BUDDIES Screening Kicks Off Hormel Center's Frameline Video Archive Project Film Series
On Thursday, June 2nd at Noon at the Main Library's Koret Auditorium, the Hormel Center's Frameline Video Archive Project series kicks off with an extremely rare opportunity to see Arthur Bressan's pinoeering AIDS drama, Buddies. This 1985 indie was the first American feature film about the AIDS crisis. Frameline presented the world premiere of Buddies at the Castro Theater as a benefit for the Shanti Project in 1985.
About the Series Come on out to the Koret Auditorium at the San Francisco Main Library for this exciting series of highlights from the Hormel Center’s Frameline Video Archive Project. These five films represent some of the most significant items in the collection — for the most part unavailable on commercial DVD, these rarely screened titles offer a glimpse at the wide range of historically significant titles in the collection. All titles are part of the Hormel Center’s Frameline Video Archive Project and will be presented on DVD and introduced by series curator Jenni Olson. Series co-presented by Wolfe Video.

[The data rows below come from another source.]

(** ** Decoding in the UE *)

(** [for (int i = 0; i < C; i++) memset(d[i], 0, ...)], from [i] on *)
Fixpoint clear_soft_bits (rounds : nat) (i : nat) (ds : list (list Z)) : outcome (list (list Z)) :=
  match rounds with
  | O => Ret ds
  | S rounds =>
      match ds !! i with
      | Some d => d ← mem_write d 0 (replicate (Z.to_nat SOFT_BITS) 0); clear_soft_bits rounds (S i) (<[i := d]> ds)
      | None => Undef
      end
  end.

(** the parameters of the transport block; [None] is the return of
    [max_ldpc_iterations + 1] *)
Definition dlsch_parameters (d : ue_dlsch) (h : ue_dl_harq) : outcome (option TB_decoding_parameters * ue_dl_harq) :=
  let cfg := ud_config d in
  if negb ((dc_dmrsConfigType cfg =? 0) || (dc_dmrsConfigType cfg =? 1)) then Exit
  else
    let tb p := mk_tbd (dc_qamModOrder cfg) (dc_ldpcBaseGraph cfg) (dc_rv cfg) (ud_max_ldpc_iterations d) (dc_tbslbrm cfg)
                  (dc_TBS cfg) (seg_K p) (seg_Zout p) (seg_F p) (seg_C p) in
    if dh_first_rx h =? 1 then
      '(_, p, _) ← nr_segmentation false zero_tables None (lenWithCrc 1 (dc_TBS cfg)) (mk_segmentation 0 0 0 0) (dc_ldpcBaseGraph cfg);
      let h := h <| dh_seg := p |> in
      if MAX_NUM_NR_DLSCH_SEGMENTS_PER_LAYER * ud_Nl d <? seg_C p then Ret (None, h)
      else
        ds ← clear_soft_bits (Z.to_nat (seg_C p)) 0 (dh_d h);
        Ret (Some (tb p), h <| dh_d := ds |>)
    else Ret (Some (tb (dh_seg h)), h).

(** the segments; their flags are new in every call *)
Definition dlsch_segments (d : ue_dlsch) (h : ue_dl_harq) (G : Z) (llr : list Z) (tb : TB_decoding_parameters)
    : outcome (list segment_decoding * ue_dl_harq) :=
  let n := Z.to_nat (td_C tb) in
  '(ss, llrLen) ← build_segments n 0 0 tb G (ud_Nl d) (dh_DLround h) (dh_llrLen h) llr
                    (dh_d h) (replicate n (dh_first_rx h =? 1)) (dh_c h);
  Ret (ss, h <| dh_llrLen := llrLen |>).

(** [while (b[i] == 0 && i < sz) i++] *)
Fixpoint skip_zeros (fuel : nat) (b : list Z) (i sz : Z) : outcome Z :=
  match fuel with
  | O => Undef
  | S fuel => x ← rd b i; if (x =? 0) && (i <? sz) then skip_zeros fuel b (i + 1) sz else Ret i
  end.

(** a transport block of zeros with a CRC of zeros *)
Definition all_zero_block (b : list Z) (sz : Z) : outcome bool :=
  x ← rd b sz;
  if x =? 0 then
    y ← rd b (sz + 1);
    if y =? 0 then i ← skip_zeros (S (Z.to_nat sz)) b 0 sz; Ret (i =? sz) else Ret false
  else Ret false.

Section ue.
Context (USE_INTEL_CRC : bool) (T : crc_tables) (LDPCdecoder : dec_params -> list Z -> outcome (Z * list Z)) (g : garbage).

(** [decodeResult] for the transport block in [b]; [A] is its size in bits *)
Definition dlsch_result (h : ue_dl_harq) (A : Z) (b : list Z) : outcome bool :=
  let C := seg_C (dh_seg h) in
  let result := dh_processedSegments h =? C in
  result ← (if result && (1 <? C) then check_crc USE_INTEL_CRC T b (lenWithCrc 1 A) (crcType 1 A) else Ret result);
  if result : bool then zero ← all_zero_block b (A / 8); Ret (negb zero) else Ret false.

(** the HARQ process and [b] after the decoding, and whether the block is taken; the
    size is that of the first DLSCH of the slot *)
Definition dlsch_finish (d0 : ue_dlsch) (h : ue_dl_harq) (b : list Z) (ss : list segment_decoding) (processed : Z)
    : outcome (bool * ue_dl_harq * list Z) :=
  b ← collect_segments ss (dh_seg h) 0 b;
  let n := length ss in
  let h := h <| dh_d := map sd_d ss ++ drop n (dh_d h) |> <| dh_c := map sd_c ss ++ drop n (dh_c h) |> <| dh_processedSegments := processed |> in
  result ← dlsch_result h (dc_TBS (ud_config d0)) b;
  let h := h <| dh_decodeResult := result |> in
  Ret (result, if result then h <| dh_status := SCH_IDLE |> else h, b).

(** the HARQ process of a DLSCH *)
Definition dl_harq_at (dlsch : list ue_dlsch) (harq : list (list ue_dl_harq)) (id : nat) : outcome (ue_dlsch * nat * ue_dl_harq) :=
  match dlsch !! id with
  | Some d =>
      let pid := Z.to_nat (dc_harq_process_nbr (ud_config d)) in
      match harq !! id with
      | Some l => match l !! pid with Some h => Ret (d, pid, h) | None => Undef end
      | None => Undef
      end
  | None => Undef
  end.

Definition store_dl_harq (harq : list (list ue_dl_harq)) (id pid : nat) (h : ue_dl_harq) : list (list ue_dl_harq) :=
  alter (fun l => <[pid := h]> l) id harq.

(** the three loops over the DLSCHs of the slot; [inr] is an early return *)
Fixpoint dlsch_parameter_loop (ids : list nat) (dlsch : list ue_dlsch) (harq : list (list ue_dl_harq))
    : outcome ((list TB_decoding_parameters + Z) * list (list ue_dl_harq)) :=
  match ids with
  | [] => Ret (inl [], harq)
  | id :: ids =>
      '(d, pid, h) ← dl_harq_at dlsch harq id;
      '(tb, h) ← dlsch_parameters d h;
      let harq := store_dl_harq harq id pid h in
      match tb with
      | None => Ret (inr (ud_max_ldpc_iterations d + 1), harq)
      | Some tb =>
          '(tbs, harq) ← dlsch_parameter_loop ids dlsch harq;
          Ret (match tbs with inl tbs => inl (tb :: tbs) | inr r => inr r end, harq)
      end
  end.

Fixpoint dlsch_segments_loop (ids : list nat) (dlsch : list ue_dlsch) (G : list Z) (llr : list (list Z)) (tbs : list TB_decoding_parameters)
    (harq : list (list ue_dl_harq)) : outcome (list (TB_decoding_parameters * list segment_decoding) * list (list ue_dl_harq)) :=
  match ids, tbs with
  | id :: ids, tb :: tbs =>
      '(d, pid, h) ← dl_harq_at dlsch harq id;
      match G !! id, llr !! id with
      | Some g, Some l =>
          '(ss, h) ← dlsch_segments d h g l tb;
          '(TBs, harq) ← dlsch_segments_loop ids dlsch G llr tbs (store_dl_harq harq id pid h);
          Ret ((tb, ss) :: TBs, harq)
      | _, _ => Undef
      end
  | _, _ => Ret ([], harq)
  end.

(** [last_iteration_cnt] of the first DLSCH tells of the DLSCH seen last *)
Fixpoint dlsch_finish_loop (ids : list nat) (rs : list (list segment_decoding * Z)) (dlsch : list ue_dlsch) (harq : list (list ue_dl_harq)) (b : list (list Z))
    : outcome (list ue_dlsch * list (list ue_dl_harq) * list (list Z)) :=
  match ids, rs with
  | id :: ids, (ss, processed) :: rs =>
      '(_, pid, h) ← dl_harq_at dlsch harq id;
      match dlsch !! 0%nat, b !! id with
      | Some d0, Some bid =>
          '(result, h, bid) ← dlsch_finish d0 h bid ss processed;
          let cnt := if result : bool then ud_max_ldpc_iterations d0 else u8 (ud_max_ldpc_iterations d0 + 1) in
          dlsch_finish_loop ids rs (<[0%nat := d0 <| ud_last_iteration_cnt := cnt |>]> dlsch) (store_dl_harq harq id pid h) (<[id := bid]> b)
      | _, _ => Undef
      end
  | _, _ => Ret (dlsch, harq, b)
  end.

(** the decoder of the slot always returns 0 *)
Definition nr_dlsch_decoding (dlsch : list ue_dlsch) (llr : list (list Z)) (b : list (list Z)) (G : list Z) (DLSCH_ids : list nat) (harq : list (list ue_dl_harq))
    : outcome (Z * list ue_dlsch * list (list ue_dl_harq) * list (list Z)) :=
  '(tbs, harq) ← dlsch_parameter_loop DLSCH_ids dlsch harq;
  match tbs with
  | inr r => Ret (r, dlsch, harq, b)
  | inl tbs =>
      '(TBs, harq) ← dlsch_segments_loop DLSCH_ids dlsch G llr tbs harq;
      rs ← nrLDPC_coding_decoder LDPCdecoder g TBs;
      '(dlsch, harq, b) ← dlsch_finish_loop DLSCH_ids rs dlsch harq b;
      match dlsch !! 0%nat with Some d0 => Ret (ud_last_iteration_cnt d0, dlsch, harq, b) | None => Undef end
  end.
End ue.
(* ===== verification/DataQueueSpec.v ===== *)
(** The queues between PDCP and RLC: items come out once and in order, a slot is
    never overwritten while its item is in use, and no wake-up is lost although
    producers and consumer share one condition variable. *)

From stdpp Require Import base tactics list numbers.
From Stdlib Require Import ZArith Lia.
From S2P Require Import Prelude DataQueue.

Section queue.
Context {A : Type} (size : Z).

Definition waits (pc : producer_pc A) : Z := if is_waiting pc then 1 else 0.

(** how many producers are in [pthread_cond_wait] *)
Definition waiters (s : data_queue A) : Z := sumZ waits (q_producers s).

Definition consumer_holds (pc : consumer_pc) : bool :=
  match pc with C_test | C_pop | C_signal => true | _ => false end.

Definition producer_holds (pc : producer_pc A) : bool :=
  match pc with P_test _ | P_put _ | P_signal => true | _ => false end.

(** a signal is owed for an item that has been removed *)
Definition owed (pc : consumer_pc) : Z := match pc with C_signal => 1 | _ => 0 end.

(** ** Invariant *)

Record queue_ok (s : data_queue A) : Prop := {
  qo_slots : zlen (q_q s) = size;
  qo_start : 0 <= q_start s < size;
  qo_length : 0 <= q_length s <= size;
  qo_threads : zlen (q_producers s) <= size;
  qo_consumer_lock : q_m s = Some Consumer <-> consumer_holds (q_consumer s) = true;
  qo_producer_lock : forall i, q_m s = Some (Producer i) <->
    exists pc, q_producers s !! i = Some pc /\ producer_holds pc = true;
  qo_use : forall i, q_consumer s = C_use i -> i = q_start s;
  qo_item : match q_consumer s with C_use _ | C_lock_again | C_pop => 0 < q_length s | _ => True end;
  qo_room : forall i a, q_producers s !! i = Some (P_put a) -> q_length s < size;
  qo_waiters : waiters s <= q_length s + owed (q_consumer s);
  qo_idle : q_consumer s = C_waiting -> waiters s = 0 /\
    (q_length s = 0 \/ exists i, q_producers s !! i = Some P_signal)
}.

Lemma waits_range pc : 0 <= waits pc <= 1.
Proof. destruct pc; unfold waits; simpl; lia. Qed.

Lemma waiters_nonneg s : 0 <= waiters s.
Proof. apply sumZ_nonneg, list.Forall_forall. intros pc _. apply waits_range. Qed.

Lemma waiters_le s : waiters s <= zlen (q_producers s).
Proof.
  unfold waiters. induction (q_producers s) as [|pc l IH]; simpl; [done|].
  rewrite zlen_cons. pose proof (waits_range pc). lia.
Qed.

Lemma waiters_set s i pc pc' :
  q_producers s !! i = Some pc -> waiters (set_producer s i pc') = waiters s - waits pc + waits pc'.
Proof. apply sumZ_insert. Qed.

Buddies (1985) USA, English, 81 mins.
Director: Arthur Bressan Jr.
Buddies, the first American film to dramatize the AIDS crisis, is an intensely personal story of a 32-year-old Californian dying of AIDS in a Manhattan Hospital and the 25-year-old New Yorker who starts as his volunteer counselor and becomes his greatest friend. Writer/director Arthur Bressan Jr. includes factual information about AIDS, but more importantly shows that love and caring is also a major part of this tragedy. "I made this movie," Bressan says, " because I had to make it. This one came from my heart . . . It is a very small movie about the landscape of the heart and the caves within us." Robert, the patient, and David, his "buddy," resist one another at first, but, as time goes by and their hospital visits become more personal, the men share thoughts and experiences that touch them both. Since Frameline presented the world premiere in 1985, Buddies has played to audiences around the world and received critical acclaim—both for the fine performances of Geoff Edholm and David Schacter, and the no-nonsense, gut-wrenching emotion of the film.
Buddies (1985) — June 2
Olivia (Pit of Loneliness) (1951) — June 9
American Fabulous (1991) — June 16
Summer Vacation: 1999 (1988) — June 23
Boy! What a Girl! (1945) & Out of the Shadows (1990) — June 30
The series kicks off with a rare screening of Arthur Bressan’s Buddies — the 1985 drama was the first American feature film about the AIDS crisis. In week two we present the rarely seen 1951 French lesbian boarding school drama, Olivia (Pit of Loneliness). Next up is the Best Video Audience Award winner of the 1991 San Francisco Lesbian & Gay Film Festival. Director Reno Dakota will be here in person to introduce his legendary showcase of gay Southern storyteller extraordinaire Jeffrey Strouth, American Fabulous. Week four brings us Shusuke Kaneko’s futuristic Takarazuka melodrama, Summer Vacation: 1999 (this 1988 boys’ school charmer features a terrific all-girl cast). The series concludes with Arthur Leonard’s rediscovered 1945 all-black-cast musical, Boy! What a Girl! Starring Tim Moore (best know as The Kingfish from the Amos n’ Andy ‘50s TV series) as the bald, cigar-smoking female impersonator, “Madame Deborah.” Boy! What a Girl! will be preceded by Out of the Shadows, a rarely screened 1990 short documentary portrait of African American gay and transgender men in Washington D.C. — narrated by poet Essex Hemphill.